All that should come back is the lines of the data below from the one containing "with (Z.shiftl (engine" to the one containing "- unfold method_codec_encode, method_codec_decode.", inclusive, exactly as they stand.
[EXERCISE DATA Boundary: Start]
(* ===== verification/SimHw.v ===== *)
(** * Small hardware blocks

    Timestamp queries ([plugins/gpu_driver/sim/hardware/timestamp_query.cpp]),
    interrupt vectors ([sim/hardware/interrupt.cpp]) and the method packet
    codec ([sim/hardware/method_codec.cpp]). *)
From S2P Require Import Prelude.

(** ** Timestamp queries *)
Record TimestampQueryEntry := mk_tsq {
  tsq_recorded : bool;
  tsq_entry_index : Z;
  tsq_tick : Z
}.
Definition init_tsq : TimestampQueryEntry := mk_tsq false 0 0.
(** The handle table; a slot is [None] when free. *)
Abbreviation query_table := (list (option TimestampQueryEntry)).

Fixpoint first_free (t : query_table) : option nat :=
  match t with
  | [] => None
  | None :: _ => Some 0%nat
  | Some _ :: t' => S <$> first_free t'
  end.
Definition alloc_slot (e : TimestampQueryEntry) (t : query_table) : Z * query_table :=
  match first_free t with
  | Some i => (Z.of_nat i + 1, <[i := Some e]> t)
  | None => (Z.of_nat (length t) + 1, t ++ [Some e])
  end.
Definition lookup_slot (handle : Z) (t : query_table) : option TimestampQueryEntry :=
  if handle =? 0 then None else t !! Z.to_nat (handle - 1) ≫= id.
Definition free_slot (handle : Z) (t : query_table) : query_table :=
  if handle =? 0 then t else <[Z.to_nat (handle - 1) := None]> t.

Definition sim_timestamp_query_create (t : query_table) : Z * query_table :=
  alloc_slot init_tsq t.
Definition sim_timestamp_query_record (q idx tick : Z) (t : query_table) : query_table :=
  match lookup_slot q t with
  | None => t
  | Some _ => <[Z.to_nat (q - 1) := Some (mk_tsq true idx tick)]> t
  end.
(** The tick is returned as an [int]. *)
Definition sim_timestamp_query_resolve (q : Z) (t : query_table) : Z :=
  match lookup_slot q t with
  | None => - EINVAL
  | Some e => if negb (tsq_recorded e) then - EAGAIN else s32 (tsq_tick e)
  end.
Definition sim_timestamp_query_destroy (q : Z) (t : query_table) : query_table := free_slot q t.

Inductive tsq_op :=
| TCreate
| TRecord (q idx tick : Z)
| TDestroy (q : Z).
Definition tsq_apply (op : tsq_op) (t : query_table) : query_table :=
  match op with
  | TCreate => (sim_timestamp_query_create t).2
  | TRecord q i k => sim_timestamp_query_record q i k t
  | TDestroy q => sim_timestamp_query_destroy q t
  end.
Definition tsq_run (ops : list tsq_op) (t : query_table) : query_table :=
  fold_left (fun t op => tsq_apply op t) ops t.
(** The operation does not name handle [q]. *)
Definition spares (q : Z) (op : tsq_op) : Prop :=
  match op with
  | TCreate => True
  | TRecord q' _ _ | TDestroy q' => q' <> q /\ 0 <= q'
  end.

Lemma first_free_Some t i : first_free t = Some i -> t !! i = Some None.
Proof.
  revert i. induction t as [|[e|] t IH]; intros i H; simpl in H; simplify_eq; [|done].
  destruct (first_free t) as [j|]; simpl in H; simplify_eq. by apply IH.
Qed.
Lemma first_free_None t i : first_free t = None -> t !! i <> Some None.
Proof.
  revert i. induction t as [|[e|] t IH]; intros [|i] H; simpl in H; simplify_eq; try done.
  destruct (first_free t) eqn:E; [done|]. by apply IH.
Qed.

Lemma alloc_slot_spec e t :
  let '(h, t') := alloc_slot e t in
  1 <= h /\ lookup_slot h t = None /\ lookup_slot h t' = Some e /\
  (forall q, 0 <= q -> q <> h -> lookup_slot q t' = lookup_slot q t).
Proof.
  unfold alloc_slot, lookup_slot. destruct (first_free t) as [i|] eqn:E.
  - apply first_free_Some in E as Hi. split; [lia|].
    destruct (Z.eqb_spec (Z.of_nat i + 1) 0); [lia|].
    replace (Z.to_nat (Z.of_nat i + 1 - 1)) with i by lia. rewrite Hi.
    rewrite list_lookup_insert_eq by (by eapply lookup_lt_Some). split; [done|]. split; [done|].
    intros q Hq Hne. destruct (Z.eqb_spec q 0); [done|]. by rewrite list_lookup_insert_ne by lia.
  - split; [lia|]. destruct (Z.eqb_spec (Z.of_nat (length t) + 1) 0); [lia|].
    replace (Z.to_nat (Z.of_nat (length t) + 1 - 1)) with (length t) by lia.
    rewrite lookup_ge_None_2 by lia. rewrite lookup_app_r, Nat.sub_diag by lia.
    split; [done|]. split; [done|]. intros q Hq Hne. destruct (Z.eqb_spec q 0); [done|].
    destruct (decide (Z.to_nat (q - 1) < length t)%nat) as [Hl|Hl]; [by rewrite lookup_app_l|].
    rewrite (lookup_ge_None_2 t) by lia. by rewrite lookup_ge_None_2 by (rewrite length_app; simpl; lia).
Qed.

Lemma tsq_apply_spares op t q e :
  0 <= q -> lookup_slot q t = Some e -> spares q op -> lookup_slot q (tsq_apply op t) = Some e.
Proof.
  intros Hq Hl Hs. destruct op as [|q' i k|q']; simpl in *.
  - pose proof (alloc_slot_spec init_tsq t) as Ha. unfold sim_timestamp_query_create.
    destruct (alloc_slot init_tsq t) as [h t']. destruct Ha as (_ & Hn & _ & Ho). simpl.
    rewrite Ho; [done|done|]. intros ->. congruence.
  - unfold sim_timestamp_query_record. destruct (lookup_slot q' t) eqn:E; [|done].
    unfold lookup_slot in *. destruct (Z.eqb_spec q 0); [done|].
    destruct (Z.eqb_spec q' 0); [done|]. rewrite list_lookup_insert_ne by lia. done.
  - unfold sim_timestamp_query_destroy, free_slot. destruct (Z.eqb_spec q' 0); [done|].
    unfold lookup_slot in *. destruct (Z.eqb_spec q 0); [done|].
    by rewrite list_lookup_insert_ne by lia.
Qed.

(** A timestamp query keeps what was recorded in it: from its creation the
    query reads as not recorded, after [record] it resolves to the recorded
    tick (as a 32-bit int), and no creation, recording or destruction of other
    queries in between changes that; after destruction it reads as invalid, and
    destroying it again changes nothing. *)
Theorem tsq_lifecycle t q t0 ops ops' idx tick :
  sim_timestamp_query_create t = (q, t0) -> Forall (spares q) ops -> Forall (spares q) ops' ->
  let t1 := tsq_run ops t0 in
  let t2 := tsq_run ops' (sim_timestamp_query_record q idx tick t1) in
  let t3 := sim_timestamp_query_destroy q t2 in
  sim_timestamp_query_resolve q t1 = - EAGAIN /\
  sim_timestamp_query_resolve q t2 = s32 tick /\
  sim_timestamp_query_resolve q t3 = - EINVAL /\
  sim_timestamp_query_destroy q t3 = t3.
Proof.
  intros Hc Hops Hops'. pose proof (alloc_slot_spec init_tsq t) as Ha.
  unfold sim_timestamp_query_create in Hc. rewrite Hc in Ha. destruct Ha as (Hq & _ & H0 & _).
  assert (Hrun : forall ops t e, lookup_slot q t = Some e -> Forall (spares q) ops ->
    lookup_slot q (tsq_run ops t) = Some e).
  { clear -Hq. induction ops as [|op ops IH]; intros t e Hl Hs; [done|].
    inversion Hs; subst. apply IH; [|done]. apply tsq_apply_spares; [lia|done..]. }
  intros t1 t2 t3. pose proof (Hrun ops t0 _ H0 Hops) as H1. fold t1 in H1.
  assert (H2 : lookup_slot q t2 = Some (mk_tsq true idx tick)).
  { apply Hrun; [|done]. unfold sim_timestamp_query_record. rewrite H1.
    unfold lookup_slot in *. destruct (Z.eqb_spec q 0); [done|].
    destruct (t1 !! Z.to_nat (q - 1)) eqn:E; [|done].
    by rewrite list_lookup_insert_eq by (by eapply lookup_lt_Some). }
  assert (Hlt : (Z.to_nat (q - 1) < length t2)%nat).
  { unfold lookup_slot in H2. destruct (Z.eqb_spec q 0); [done|].
    destruct (t2 !! Z.to_nat (q - 1)) eqn:E; [|done]. by eapply lookup_lt_Some. }
  unfold sim_timestamp_query_resolve. rewrite H1, H2. simpl.
  unfold t3, sim_timestamp_query_destroy, free_slot, lookup_slot.
  destruct (Z.eqb_spec q 0); [lia|]. rewrite list_lookup_insert_eq by done.
  repeat split. by rewrite list_insert_insert_eq.
Qed.

Lemma tsq_lifecycle_witness :
  let t := [Some init_tsq; None] in
  let t0 := (sim_timestamp_query_create t).2 in
  let t1 := tsq_run [TCreate; TRecord 1 0 5] t0 in
  let t2 := tsq_run [TDestroy 1] (sim_timestamp_query_record 2 7 99 t1) in
  let t3 := sim_timestamp_query_destroy 2 t2 in
  sim_timestamp_query_resolve 2 t1 = - EAGAIN /\
  sim_timestamp_query_resolve 2 t2 = s32 99 /\
  sim_timestamp_query_resolve 2 t3 = - EINVAL /\
  sim_timestamp_query_destroy 2 t3 = t3.
Proof.
  intros t t0. apply (tsq_lifecycle t 2 t0 [TCreate; TRecord 1 0 5] [TDestroy 1] 7 99).
  - reflexivity.
  - repeat constructor; simpl; lia.
  - repeat constructor; simpl; lia.
Defined.

(** A tick of 2^32 - 22 resolves to the error code [-EINVAL]. *)
Lemma tsq_tick_truncated :
  let '(q, t) := sim_timestamp_query_create [] in
  sim_timestamp_query_resolve q (sim_timestamp_query_record q 0 (2 ^ 32 - 22) t) = - EINVAL.
Proof. reflexivity. Qed.

(** ** Interrupt vectors: handlers, and the work queue of pending calls *)
Definition kNumVectors : Z := 4.
Record interrupt_state := mk_interrupts {
  g_handlers : gmap Z Z;
  g_interrupt_wq : list (Z * Z)
}.
#[export] Instance eta_interrupts : Eta interrupt_state := fun s =>
  mk_interrupts (g_handlers s) (g_interrupt_wq s).
(** [handler] is [None] for a null pointer. *)
Definition interrupt_register (vector : Z) (handler : option Z) (s : interrupt_state) :
    Z * interrupt_state :=
  if kNumVectors <=? vector then (- EINVAL, s)
  else (0, s <| g_handlers ::= partial_alter (fun _ => handler) vector |>).
Definition interrupt_raise_ex (vector data : Z) (s : interrupt_state) : interrupt_state :=
  if kNumVectors <=? vector then s
  else match g_handlers s !! vector with
  | None => s
  | Some h => s <| g_interrupt_wq ::= fun q => q ++ [(h, data)] |>
  end.

(** ** Method packets *)
Record gpu_method_packet := mk_packet { method_addr : Z; engine : Z; data_count : Z }.

Definition method_codec_encode (p : gpu_method_packet) (data : option (list Z)) : list Z :=
  u32 (Z.lor (Z.lor (Z.shiftl (method_addr p) 16) (Z.shiftl (engine p) 8)) (data_count p)) ::
  ((fun i => match data with Some d => default 0 (d !! i) | None => 0 end) <$>
     seq 0 (Z.to_nat (data_count p))).
Definition method_codec_decode (buf : list Z) : gpu_method_packet :=
  match buf with
  | [] => mk_packet 0 0 0
  | h :: _ => mk_packet (Z.land (Z.shiftr h 16) 65535) (Z.land (Z.shiftr h 8) 255) (Z.land h 255)
  end.
Record packet_ok (p : gpu_method_packet) : Prop := {
  pk_addr : is_u16 (method_addr p);
  pk_engine : is_u8 (engine p);
  pk_count : is_u8 (data_count p)
}.

Lemma packet_header p :
  packet_ok p ->
  Z.lor (Z.lor (Z.shiftl (method_addr p) 16) (Z.shiftl (engine p) 8)) (data_count p) =
    data_count p + engine p * 2 ^ 8 + method_addr p * 2 ^ 16.
Proof.
  intros [Ha He Hc]. rewrite (Z.lor_comm (Z.shiftl (method_addr p) 16)).
  rewrite lor_add_shift by (rewrite ?Z.shiftl_mul_pow2; lia).
  rewrite Z.shiftl_mul_pow2 by lia.
  replace (engine p * 2 ^ 8 + method_addr p * 2 ^ 16)
    with (Z.shiftl (engine p + method_addr p * 2 ^ 8) 8) by (rewrite Z.shiftl_mul_pow2 by lia; lia).
  rewrite Z.lor_comm, lor_add_shift by lia. lia.
Qed.

(** The method packet codec is lossless on headers: decoding an encoded
    packet gives its address, engine and count back, and the encoding has one
    word per data item after the header, missing data being zero-filled. *)
Theorem method_codec_roundtrip p data :
  packet_ok p ->
  method_codec_decode (method_codec_encode p data) = p /\
  length (method_codec_encode p data) = S (Z.to_nat (data_count p)) /\
  (forall i d, (i < Z.to_nat (data_count p))%nat -> data = Some d ->
     method_codec_encode p data !! S i = Some (default 0 (d !! i))).
Proof.
  intros Hok. split; [|split].
  - unfold method_codec_encode, method_codec_decode. rewrite packet_header by done.
    destruct Hok as [Ha He Hc]. destruct p as [a e c]. simpl in *. rewrite u32_id by lia.
    change 65535 with (2 ^ 16 - 1). change 255 with (2 ^ 8 - 1).
    rewrite !land_ones_mod, !Z.shiftr_div_pow2 by lia. f_equal; Z.div_mod_to_equations; lia.
  - unfold method_codec_encode. cbn [length]. by rewrite length_fmap, length_seq.
  - intros i d Hi ->. unfold method_codec_encode. simpl lookup.
    by rewrite list_lookup_fmap, lookup_seq_lt.
Qed.

Lemma method_codec_roundtrip_witness :
  let p := mk_packet 267 1 2 in
  method_codec_decode (method_codec_encode p (Some [7; 8])) = p /\
  length (method_codec_encode p (Some [7; 8])) = S (Z.to_nat (data_count p)) /\
  (forall i d, (i < Z.to_nat (data_count p))%nat -> Some [7; 8] = Some d ->
     method_codec_encode p (Some [7; 8]) !! S i = Some (default 0 (d !! i))).
Proof. intros p. apply method_codec_roundtrip. split; simpl; lia. Defined.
[EXERCISE DATA Boundary: End]
◆ **REPLY TO THE EXERCISE**
    with (Z.shiftl (engine p + method_addr p * 2 ^ 8) 8) by (rewrite Z.shiftl_mul_pow2 by lia; lia).
  rewrite Z.lor_comm, lor_add_shift by lia. lia.
Qed.

(** The method packet codec is lossless on headers: decoding an encoded
    packet gives its address, engine and count back, and the encoding has one
    word per data item after the header, missing data being zero-filled. *)
Theorem method_codec_roundtrip p data :
  packet_ok p ->
  method_codec_decode (method_codec_encode p data) = p /\
  length (method_codec_encode p data) = S (Z.to_nat (data_count p)) /\
  (forall i d, (i < Z.to_nat (data_count p))%nat -> data = Some d ->
     method_codec_encode p data !! S i = Some (default 0 (d !! i))).
Proof.
  intros Hok. split; [|split].
  - unfold method_codec_encode, method_codec_decode. rewrite packet_header by done.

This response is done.